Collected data
(** [for key, val := range *in { ( *out)[key] = val }] over the entries [kvs]. *)
Fixpoint copyEntries (out : addr) (kvs : list (string * string)) : M unit :=
  match kvs with
  | [] => mret tt
  | (key, val) :: rest =>
      m ← load (A := gmap string string) out;
      store out (<[key := val]> m) ;; copyEntries out rest
  end.

(** The field Parameters, a pointer to a map *)
Definition copyParameters (inp : ptr) : M ptr :=
  match inp with
  | None => mret None
  | Some l =>
      out ← new ptr;
      m ← load (A := ptr) l;
      match m with
      | None => mret tt
      | Some mo =>
          o ← new (gmap string string);
          store out (Some o) ;;
          entries ← load (A := gmap string string) mo;
          copyEntries o (map_to_list entries)
      end ;;
      mret (Some out)
  end.

(** ** What values the structs stand for *)

(** The pointed-to cell stands for the value; nil stands for the absent value. *)
Definition R_ptr {A V} `{Cell A} (R : heap → A → V → Prop)
    (h : heap) (p : ptr) (o : option V) : Prop :=
  match p, o with
  | None, None => True
  | Some l, Some v => ∃ a, h !! l = Some (to_cell a) ∧ R h a v
  | _, _ => False
  end.

Definition R_eq {A} (_ : heap) (a v : A) : Prop := a = v.
Definition R_Time (_ : heap) (t : gTime) (v : Z) : Prop := gt_Time t = v.
Definition R_Gpu (_ : heap) (g : option GpuRequest) (v : GpuRequest) : Prop := g = Some v.

(** A map value: nil is an empty map. *)
Definition R_map (h : heap) (p : ptr) (v : gmap string string) : Prop :=
  match p with
  | None => v = ∅
  | Some l => h !! l = Some (CMapObject v)
  end.

Definition R_ObjectMeta (h : heap) (g : gObjectMeta) (v : ObjectMeta) : Prop :=
  gom_Name g = om_Name v ∧ gom_Namespace g = om_Namespace v ∧
  gom_ResourceVersion g = om_ResourceVersion v ∧
  R_ptr R_Time h (gom_DeletionTimestamp g) (om_DeletionTimestamp v) ∧
  R_map h (gom_Labels g) (om_Labels v) ∧
  R_map h (gom_Annotations g) (om_Annotations v).

(** metav1.ListMeta as a value *)
Record ListMeta := mkListMeta {
  lm_ResourceVersion : string;
  lm_Continue : string;
  lm_RemainingItemCount : option Z
}.

Definition R_ListMeta (h : heap) (g : gListMeta) (v : ListMeta) : Prop :=
  glm_ResourceVersion g = lm_ResourceVersion v ∧ glm_Continue g = lm_Continue v ∧
  R_ptr R_eq h (glm_RemainingItemCount g) (lm_RemainingItemCount v).

Definition R_FailureInfo (h : heap) (g : gFailureInfo) (v : FailureInfo) : Prop :=
  gfi_Location g = fi_Location v ∧ gfi_Reason g = fi_Reason v ∧
  gfi_Message g = fi_Message v ∧ gfi_ModelId g = fi_ModelId v ∧
  R_ptr R_Time h (gfi_Time g) (fi_Time v).

Definition R_ModelType (h : heap) (g : gModelType) (v : ModelType) : Prop :=
  gmt_Name g = mt_Name v ∧ R_ptr R_eq h (gmt_Version g) (mt_Version v).

Definition R_StorageSpec (h : heap) (g : gStorageSpec) (v : StorageSpec) : Prop :=
  R_ptr R_eq h (gss_Path g) (ss_Path v) ∧ R_ptr R_eq h (gss_SchemaPath g) (ss_SchemaPath v) ∧
  R_ptr R_map h (gss_Parameters g) (ss_Parameters v) ∧
  R_ptr R_eq h (gss_StorageKey g) (ss_StorageKey v).

Definition R_S3 (h : heap) (g : gS3StorageSource) (v : S3StorageSource) : Prop :=
  gs3_SecretKey g = s3_SecretKey v ∧ R_ptr R_eq h (gs3_Bucket g) (s3_Bucket v).

Definition R_Storage (h : heap) (g : gStorage) (v : Storage) : Prop :=
  R_StorageSpec h (gst_StorageSpec g) (st_StorageSpec v) ∧
  R_ptr R_eq h (gst_PersistentVolumeClaim g) (st_PersistentVolumeClaim v) ∧
  R_ptr R_S3 h (gst_S3 g) (st_S3 v).

Definition R_Model (h : heap) (g : gModel) (v : Model) : Prop :=
  R_ModelType h (gm_Type g) (m_Type v) ∧ gm_Path g = m_Path v ∧
  R_ptr R_eq h (gm_SchemaPath g) (m_SchemaPath v) ∧
  R_ptr R_Storage h (gm_Storage g) (m_Storage v).

Definition R_PredictorRuntime (h : heap) (g : gPredictorRuntime) (v : PredictorRuntime) : Prop :=
  R_ptr R_eq h (gpr_RuntimeRef g) (pr_RuntimeRef v).

Definition R_PredictorSpec (h : heap) (g : gPredictorSpec) (v : PredictorSpec) : Prop :=
  R_ptr R_eq h (gps_ServiceAccountName g) (ps_ServiceAccountName v) ∧
  R_Model h (gps_Model g) (ps_Model v) ∧
  R_ptr R_Gpu h (gps_Gpu g) (ps_Gpu v) ∧
  R_ptr R_PredictorRuntime h (gps_Runtime g) (ps_Runtime v) ∧
  R_ptr R_eq h (gps_ProtocolVersion g) (ps_ProtocolVersion v).

Definition R_PredictorStatus (h : heap) (g : gPredictorStatus) (v : PredictorStatus) : Prop :=
  gs_Available g = Available v ∧ gs_TransitionStatus g = st_TransitionStatus v ∧
  gs_ActiveModelState g = ActiveModelState v ∧ gs_TargetModelState g = TargetModelState v ∧
  R_ptr R_FailureInfo h (gs_LastFailureInfo g) (LastFailureInfo v) ∧
  gs_HTTPEndpoint g = HTTPEndpoint v ∧ gs_GrpcEndpoint g = GrpcEndpoint v ∧
  gs_TotalCopies g = TotalCopies v ∧ gs_FailedCopies g = FailedCopies v.

(** A Predictor with its TypeMeta *)
Definition R_Predictor (h : heap) (g : gPredictor) (v : gTypeMeta * Predictor) : Prop :=
  gp_TypeMeta g = v.1 ∧ R_ObjectMeta h (gp_ObjectMeta g) (p_Meta v.2) ∧
  R_PredictorSpec h (gp_Spec g) (p_Spec v.2) ∧ R_PredictorStatus h (gp_Status g) (p_Status v.2).

Record PredictorList := mkPredictorList {
  pl_TypeMeta : gTypeMeta;
  pl_ListMeta : ListMeta;
  pl_Items : option (list (gTypeMeta * Predictor))
}.

Definition R_PredictorList (h : heap) (g : gPredictorList) (v : PredictorList) : Prop :=
  gl_TypeMeta g = pl_TypeMeta v ∧ R_ListMeta h (gl_ListMeta g) (pl_ListMeta v) ∧
  R_ptr (λ h, Forall2 (R_Predictor h)) h (gl_Items g) (pl_Items v).

(** ** The contract of a copy function *)

(** From memory [h], [m] returns, every cell of [h] keeps its content, and the
    cells [k] it added satisfy [Q] with the result. *)
Definition copying {A} (m : M A) (h : heap) (Q : heap → A → Prop) : Prop :=
  ∃ k a, m h = Ret (a, h ∪ k) ∧ h ##ₘ k ∧ Q k a.

Class Monotone {A V} (R : heap → A → V → Prop) : Prop :=
  monotone h h' a v : h ⊆ h' → R h a v → R h' a v.

Class DeepCopies {A V} (R : heap → A → V → Prop) (DeepCopyInto : A → M A) : Prop := {
  dc_mono :: Monotone R;
  dc_copy h a v : R h a v → copying (DeepCopyInto a) h (λ k a', R k a' v)
}.

(** *** Rules

    [copies h K m Q]: the same, where the cells [K] were added to [h] before. *)
Definition copies {A} (h K : heap) (m : M A) (Q : heap → A → Prop) : Prop :=
  ∃ K' a, m (h ∪ K) = Ret (a, h ∪ K') ∧ h ##ₘ K' ∧ K ⊆ K' ∧ Q K' a.

Lemma copies_copying {A} h (m : M A) Q : copies h ∅ m Q → copying m h Q.
Proof.
  intros (K & a & E & Hd & _ & HQ). exists K, a. by rewrite (right_id ∅ (∪)) in E.
Qed.

Lemma copies_ret {A} h K (a : A) (Q : heap → A → Prop) :
  h ##ₘ K → Q K a → copies h K (mret a) Q.
Proof. intros. by exists K, a. Qed.

Lemma copies_bind {A B} h K (m : M A) (f : A → M B) P Q :
  copies h K m P →
  (∀ K' a, h ##ₘ K' → K ⊆ K' → P K' a → copies h K' (f a) Q) →
  copies h K (m ≫= f) Q.
Proof.
  intros (K1 & a & E & Hd & HK & HP) Hf.
  destruct (Hf K1 a Hd HK HP) as (K2 & b & E2 & Hd2 & HK2 & HQ).
  exists K2, b. split_and!; [|done|by etrans|done].
  unfold mbind, M_bind. by rewrite E.
Qed.

Lemma copies_dc {A V} (R : heap → A → V → Prop) f `{!DeepCopies R f} h K a v :
  h ##ₘ K → R h a v → copies h K (f a) (λ K' a', R K' a' v).
Proof.
  intros Hd HR.
  destruct (dc_copy (h ∪ K) a v) as (k & a' & E & Hk & HR').
  { eapply monotone, HR. apply map_union_subseteq_l. }
  apply map_disjoint_union_l in Hk as [Hk1 Hk2].
  exists (K ∪ k), a'. rewrite (assoc (∪)). split_and!; [done|by apply map_disjoint_union_r|
    apply map_union_subseteq_l|].
  eapply monotone, HR'. by apply map_union_subseteq_r.
Qed.

(** The step every DeepCopyInto takes for a field *)
Lemma copies_field {A V B} (R : heap → A → V → Prop) f `{!DeepCopies R f} h K a v
    (g : A → M B) Q :
  h ##ₘ K → R h a v →
  (∀ K' a', h ##ₘ K' → K ⊆ K' → R K' a' v → copies h K' (g a') Q) →
  copies h K (f a ≫= g) Q.
Proof. intros Hd HR Hg. eapply copies_bind; [by apply (copies_dc R f)|done]. Qed.

(** *** Cells *)

Lemma fresh_heap (h : heap) : h !! fresh (dom h) = None.
Proof. apply not_elem_of_dom, is_fresh. Qed.

(** Allocation, a read and a write, as equations on the memory *)
Lemma newWith_eq `{Cell A} {B} (a : A) (f : addr → M B) h :
  (newWith a ≫= f) h = f (fresh (dom h)) (<[fresh (dom h) := to_cell a]> h).
Proof. done. Qed.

» **Task item**
Lines to set down from above: the line with "(** The step", the line with "(** *** Cells *)", and every line between, each exactly as written.

» **Answer box**
(** The step every DeepCopyInto takes for a field *)
Lemma copies_field {A V B} (R : heap → A → V → Prop) f `{!DeepCopies R f} h K a v
    (g : A → M B) Q :
  h ##ₘ K → R h a v →
  (∀ K' a', h ##ₘ K' → K ⊆ K' → R K' a' v → copies h K' (g a') Q) →
  copies h K (f a ≫= g) Q.
Proof. intros Hd HR Hg. eapply copies_bind; [by apply (copies_dc R f)|done]. Qed.

(** *** Cells *)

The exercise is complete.